◆ **Task requirements**
If a line in the data below contains "Hyes", copy it.

(Records drawn from a dataset)
Segment Open
(** C5, amended: the bound by the configured limit is kept by admission, not
    by policy changes.  At every reachable state at most 5 tickets (the
    largest limit of the table) are active; an event that does not lower the
    limit keeps the active set within it; [registerAnimation] admits exactly
    when the size is below the limit, adding the id, and refuses without
    change when the size equals the limit; a policy recompute never evicts a
    ticket, and while the size is at or above the limit no call is admitted. *)
Theorem admission_bounded_by_limit :
  (forall m, reachable m -> 0 <= Z.of_nat (size (tickets m)) <= 5) /\
  (forall e m, withinLimit m -> limit m <= limit (step e m) -> withinLimit (step e m)) /\
  (forall id m,
     (fst (registerAnimation id m) = true <-> Z.of_nat (size (tickets m)) < limit m) /\
     (fst (registerAnimation id m) = true ->
        tickets (snd (registerAnimation id m)) = tickets m ∪ {[id]}) /\
     (Z.of_nat (size (tickets m)) = limit m ->
        fst (registerAnimation id m) = false /\
        tickets (snd (registerAnimation id m)) = tickets m)) /\
  (forall m, tickets (applyDegradationStrategy m) = tickets m) /\
  (forall id m, limit m <= Z.of_nat (size (tickets m)) ->
     fst (registerAnimation id m) = false /\
     tickets (snd (registerAnimation id m)) = tickets m).
Proof.
  split; [|split; [|split; [|split]]].
  - intros m Hm. destruct (reachable_bounds m Hm) as [_ Hs]. lia.
  - intros e m Hin Hup. unfold withinLimit in *.
    destruct (step_admission e m) as [[Hs | [Hs _]] _]; lia.
  - intros id m. destruct (registerAnimation_spec id m) as (Hiff & Hyes & Hno & _).
    split; [exact Hiff|]. split; [exact Hyes|].
    intros Heq. rewrite registerAnimation_refused by lia. split; reflexivity.
  - reflexivity.
  - intros id m Hge. rewrite registerAnimation_refused by lia. split; reflexivity.
Qed.

(** ** Sample histories *)

Ltac same_histories :=
  intros; unfold histories; repeat case_match; reflexivity.

Lemma histories_log msg lvl m : histories (log msg lvl m) = histories m.
Proof. same_histories. Qed.

Lemma histories_applyDegradationStrategy m :
  histories (applyDegradationStrategy m) = histories m.
Proof. same_histories. Qed.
Segment Closed
◆ **Output for this task**
  - intros id m. destruct (registerAnimation_spec id m) as (Hiff & Hyes & Hno & _).
    split; [exact Hiff|]. split; [exact Hyes|].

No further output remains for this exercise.